Traditional cyber security strategies are often not well suited for addressing, detecting and mitigating the threats in interconnected data systems, as they require a deeper understanding of the semantic relationships, data semantics, and network architectures. The primary requirement to address the challenges is to adapt to a solution that has the capability of transforming based on the evolving landscape and address the characteristics of these systems, which involves the implementation of novel techniques like nature inspired cyber security algorithms to optimize security resource allocation, detect malicious activities, and responds to threats in real-time¹⁰.

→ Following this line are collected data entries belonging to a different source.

(** authorizing replacements for a blocked run: the decisions that were accepted name
    distinct unknown executions, each inside its frozen budget; the count of unresolved results
    falls by one with each, and the run collects again exactly when every unknown execution has
    its own decision. *)
Theorem resolutions_return_to_collecting unknown policy vs st :
  vs ≠ [] → Forall (λ v, ru_decision v = "authorize_replacement") vs →
  foldM (resolve_step unknown policy) (blocked_start unknown) vs = Ok st →
  authorizations_valid unknown policy vs ∧
  rp_resolutions st = vs ∧ rp_unresolved_count st = len unknown - len vs ∧
  (rp_status st = "collecting" ↔ ru_execution_id <$> vs ≡ₚ ue_execution_id <$> unknown) ∧
  (rp_status st = "collecting" ∨ rp_status st = "blocked").
Proof.
  intros Hne Hd H. apply resolve_steps_Ok in H; [|done].
  destruct H as [[? _]|(_ & Hav & ->)]; [done|]. split; [done|].
  unfold after_authorizations. cbn. split_and!; [done..| |destruct (bool_decide _); auto].
  destruct Hav as (Hu & Hnd & Hall). unfold len.
  destruct (bool_decide_reflect (Z.of_nat (length unknown) = Z.of_nat (length vs))) as [Hl|Hl].
  - split; [|done]. intros _. apply submseteq_length_Permutation;
      [|rewrite !length_fmap; lia].
    apply NoDup_submseteq; [done|]. by eapply authorized_ids.
  - split; [done|]. intros Hp%Permutation_length. rewrite !length_fmap in Hp. lia.
Qed.

(** the order in which operators authorize replacements does not matter: any permutation of
    an accepted sequence is accepted and leaves the run in the same status with the same count,
    holding the same resolutions. *)
Theorem resolutions_commute unknown policy vs vs' st :
  Forall (λ v, ru_decision v = "authorize_replacement") vs → vs ≡ₚ vs' →
  foldM (resolve_step unknown policy) (blocked_start unknown) vs = Ok st →
  ∃ st', foldM (resolve_step unknown policy) (blocked_start unknown) vs' = Ok st' ∧
    rp_status st' = rp_status st ∧ rp_unresolved_count st' = rp_unresolved_count st ∧
    rp_resolutions st' ≡ₚ rp_resolutions st.
Proof.
  intros Hd Hp H. apply resolve_steps_Ok in H; [|done].
  assert (Hd' : Forall (λ v, ru_decision v = "authorize_replacement") vs') by by rewrite <- Hp.
  destruct H as [[-> ->]|(Hne & (Hu & Hnd & Hall) & ->)].
  { apply Permutation_nil in Hp as ->. by eexists. }
  exists (after_authorizations unknown vs'). split.
  { apply resolve_steps_Ok; [done|]. right. split_and!; [|split_and!|done].
    - intros ->. symmetry in Hp. by apply Permutation_nil in Hp.
    - done.
    - by rewrite <- Hp.
    - by rewrite <- Hp. }
  unfold after_authorizations, len. cbn. rewrite (Permutation_length Hp). by split_and!.
Qed.

(** a decision never exceeds the frozen budget, never precedes its evidence and cancels the
    run only when it says so; the remaining evidence is untouched: on every branch that answers,
    the resolutions grow by exactly the accepted one. *)
Theorem resolve_unknown_exact status unknown resolutions v policy st :
  resolve_unknown status unknown resolutions v policy = Ok st ↔
    status = "blocked" ∧ NoDup (ue_execution_id <$> unknown) ∧
    NoDup (ru_execution_id <$> resolutions) ∧ Forall (prior_valid unknown) resolutions ∧
    decision_valid unknown resolutions v policy ∧
    let remaining := len unknown - len resolutions - 1 in
    st = mk_ResolutionProgress
           (if bool_decide (ru_decision v = "cancel_run") then "canceled"
            else if bool_decide (remaining = 0) then "collecting" else "blocked")
           remaining (resolutions ++ [v]).
Proof. apply resolve_unknown_iff. Qed.

(** ** Cancellation *)

(** a run is cancelled only from an open status with no unresolved unknown result, never over
    a dispatched execution, and is recorded as discarded exactly when it was awaiting review. *)
Theorem cancellation_cause_iff self status unresolved checkpoint cause :
  cancellation_cause self status unresolved checkpoint = Ok cause ↔
    unresolved = 0 ∧
    (status = "requested" ∨ status = "collecting" ∨ status = "blocked"
     ∨ status = "awaiting_review") ∧
    (cd_discard self = true ↔ status = "awaiting_review") ∧
    (∀ cp, checkpoint = Some cp → cp_phase cp = "prepared" ∧ status = "collecting" ∧
       dt_lt (cd_canceled_at self) (cp_claimed_at cp) = Ok false) ∧
    cause = if cd_discard self then "operator_discarded" else "operator_canceled".
Proof.
  unfold cancellation_cause.
  rewrite bind_Ok_unit, raise_if_Ok, bind_Ok_unit, Ok_inj, !orb_false_iff, !negb_false_iff,
    !bool_decide_eq_true, elem_of_four, eqb_true_iff.
  rewrite (eq_comm _ cause).
  assert (cd_discard self = bool_decide (status = "awaiting_review") ↔
          (cd_discard self = true ↔ status = "awaiting_review")) as ->.
  { destruct (bool_decide_reflect (status = "awaiting_review")), (cd_discard self);
      intuition congruence. }
  destruct checkpoint as [cp|].
  - rewrite raise_ifM_Ok, orM_false, Ok_inj, orb_false_iff, !negb_false_iff, !bool_decide_eq_true.
    split; [intros; destruct_and?; split_and!; try done; by intros ? [= <-]|].
    intros (? & ? & ? & Hcp & ?). destruct (Hcp cp eq_refl) as (? & ? & ?). tauto.
  - split; [intros; destruct_and?; by split_and!|]. intros; destruct_and?. by split_and!.
Qed.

It is known that in the context of securing Semantic Web frameworks, behavior trust¹¹ is of paramount importance because the semantic and interconnected nature of these systems makes them uniquely vulnerable to sophisticated attacks that traditional security measures cannot adequately address. The proposed swarm optimization defense mechanism fundamentally relies on establishing behavior trust by continuously monitoring key performance metrics like Packet Delivery Ratio to establish a baseline of normal node behavior. This continuous calculation is critical for distinguishing between legitimate operations and malicious activities, such as Distributed Denial of Service attacks, which often manifest as subtle deviations in performance rather than obvious signature-based threats. By quantifying the trustworthiness of nodes based on their real-time behavior, the system can dynamically identify compromised or under-performing agents, autonomously reallocate security resources, and mitigate threats in real-time, thereby ensuring the integrity, reliability, and overall resilience of the entire Semantic Web infrastructure.

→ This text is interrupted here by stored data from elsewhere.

(* ===== verification/Preflight.v ===== *)
(** * Preflight: assertion receipts and the evidence of the preflight

    Models [src/src/qs_ai/domain/evaluation/preflight.py]. *)
From S2P Require Import Prelude PyText PyTime.

Local Open Scope string_scope.
Local Open Scope Z_scope.
Local Open Scope py_scope.

Record AssertionReceipt : Type := mk_AssertionReceipt {
  ar_type : string;
  ar_scope : string;
  ar_ordinal : Z;
  ar_hard : bool;
  ar_evaluator : string;
  ar_status : string;
  ar_detail : string;
}.
#[export] Instance AssertionReceipt_eq_dec : EqDecision AssertionReceipt.
Proof. solve_decision. Defined.

#[export] Instance AssertionReceipt_post_init : Validated AssertionReceipt := λ self,
  raise_if (negb (nonempty (strip (ar_type self)))
            || negb (nonempty (strip (ar_evaluator self)))
            || (ar_ordinal self <? 1))
    (ValueError "Invalid assertion identity") ;;
  raise_if (ar_scope self not_in ["default"; "case"]
            || ar_status self not_in ["passed"; "failed"; "pending_semantic"; "blocked"])
    (ValueError "Invalid assertion receipt").

Record PreflightEvidence : Type := mk_PreflightEvidence {
  pe_case_id : string;
  pe_status : string;
  pe_evaluated_at : datetime;
  pe_provider_call_count : Z;
  pe_rejection_reason : string;
  pe_assertions : list AssertionReceipt;
}.

(** [{x.type for x in self.assertions if x.status == "passed"}] *)
Definition passed_types (assertions : list AssertionReceipt) : list string :=
  ar_type <$> List.filter (λ x, ar_status x == "passed") assertions.

#[export] Instance PreflightEvidence_post_init : Validated PreflightEvidence := λ self,
  raise_if (negb (valid_id (pe_case_id self))) (ValueError "Invalid preflight case") ;;
  raise_if (pe_provider_call_count self != 0) (ValueError "Preflight must not call provider") ;;
  raise_if (pe_status self not_in ["passed"; "failed"]
            || tz_none (pe_evaluated_at self) || is_none (utcoffset (pe_evaluated_at self)))
    (ValueError "Terminal preflight requires status and timestamp") ;;
  raise_if (negb (code_re (pe_rejection_reason self)))
    (ValueError "Invalid preflight rejection reason") ;;
  raise_if (negb ((1 <=? len (pe_assertions self)) && (len (pe_assertions self) <=? 16)))
    (ValueError "Preflight assertions required") ;;
  raise_if ((pe_status self == "passed")
            && negb (("provider_call_count" is_in passed_types (pe_assertions self))
                     && ("rejection_reason" is_in passed_types (pe_assertions self))))
    (ValueError "Preflight required assertions did not pass").

(** A passed preflight proves that the rejection happened without a provider call: the receipts
    of both required assertions are in it with status passed. *)
Lemma passed_preflight_inv p :
  constructed p → pe_status p = "passed" →
  pe_provider_call_count p = 0 ∧
  ∀ ty, ty = "provider_call_count" ∨ ty = "rejection_reason" →
    ∃ x, x ∈ pe_assertions p ∧ ar_type x = ty ∧ ar_status x = "passed".
Proof.
  unfold constructed, post_init, PreflightEvidence_post_init. intros H Hs. ok_inv.
  rewrite Hs in *. rewrite bool_decide_eq_true_2 in H by done. cbn [andb] in H. bool_inv.
  split; [by bool_inv|].
  assert (∀ ty, ty ∈ passed_types (pe_assertions p) →
            ∃ a, a ∈ pe_assertions p ∧ ar_type a = ty ∧ ar_status a = "passed") as Hin.
  { intros ty (a & -> & Hx)%list_elem_of_fmap.
    rewrite list_elem_of_In, List.filter_In, <- list_elem_of_In in Hx.
    destruct Hx as [Hx Hp%bool_decide_eq_true]. eauto. }
  intros ty [-> | ->]; auto.
Qed.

This research primarily focuses on developing swarm optimization inspired cyber security approach to enhance the resilience of Semantic Web and interconnected data systems against several types of cyber attacks. The proposed mechanism draws inspiration from the collective behaviour of insects to create a distributed strategy to allocate limited security resources and detect malicious activities. The goal, therefore falls under the category of development of a novel, nature-inspired security solution to effectively secure these systems, thereby ensuring trustworthiness and reliability of these critical systems¹².

Contribution of the Paper: In this paper, we target securing the semantic web using Nature Inspired Cyber Security algorithm based swarm optimization, that proposes a novel approach to detect and respond to the anomalous behaviour of the nodes that are present in a complex network. The primary contributions of this paper can be summarized as follows: (i) Continuous calculation and monitoring methodology that has the capability to track the key network parameters like Packet Delivery Ratio for the nodes present in a network and the intermediaries, thereby enabling the detection of malicious activities and reporting them in real-time, (ii) Methodology to determine the probable nodes that are affected by low performance based on the network parameter readings, (iii) Utilization of performance metrics to detect attack surface like Distributed Denial of Service (DDoS) attack, which is a critical threat in semantic web and KG systems, (iv) Designing a novel swarm optimization algorithm to leverage collective behaviour of insects, thereby optimizing resource allocation, detecting anomalies and responding to the cyber threats in real-time.

The proposed defense framework is integrated into intrusion detection and prevention systems and is evaluated through a dedicated testbed to analyze node behavior under both normal and attack conditions. Experimental analysis of critical metrics, including packet flow and transfer rates, demonstrates that the Artificial Bee Colony (ABC) algorithm effectively performs dynamic resource optimization, thereby enhancing threat mitigation. The incorporation of a distributed adaptive defense mechanism enables Semantic Web nodes to autonomously adapt to evolving attack vectors, addresses the significant security gaps and reinforcing both the reliability and integrity of knowledge-driven infrastructures.

Related work

The research leverages an AI-assisted Computer Network Operations testbed which provides a Nature Inspired Cyber Security algorithmic approach, thereby delivering an adaptive defense strategy for robust applications¹³. Network Intrusion Detection Systems serve as the primary line of defense against the cyber threats that threaten the security and integrity of cyber-physical systems. These systems are crucial for identifying, monitoring and responding to several malicious activities, which have the capability of compromising the functionality of interconnected networks¹⁴. Attack scenarios in distributed robust systems begin at the core network layer; therefore, detection of anomalies becomes a complex operation in developing the Intrusion Detection strategies^4,15,16 where the probability of behavior indicates normal, attack and defense scenarios¹⁷. The research¹⁸ provides a framework model that has showcased a 99% detection accuracy on real time datasets. Swarm optimization techniques have demonstrated their effectiveness in optimization of cyber defense strategies within the Semantic Web and IoT environments^19,20. This enhances the security measures defined on the interconnected semantic data. These techniques showcase an adaptive and intelligent solutions, which hardens defenses and delivers optimal security against the evolving cyber threats in Semantic Web environments.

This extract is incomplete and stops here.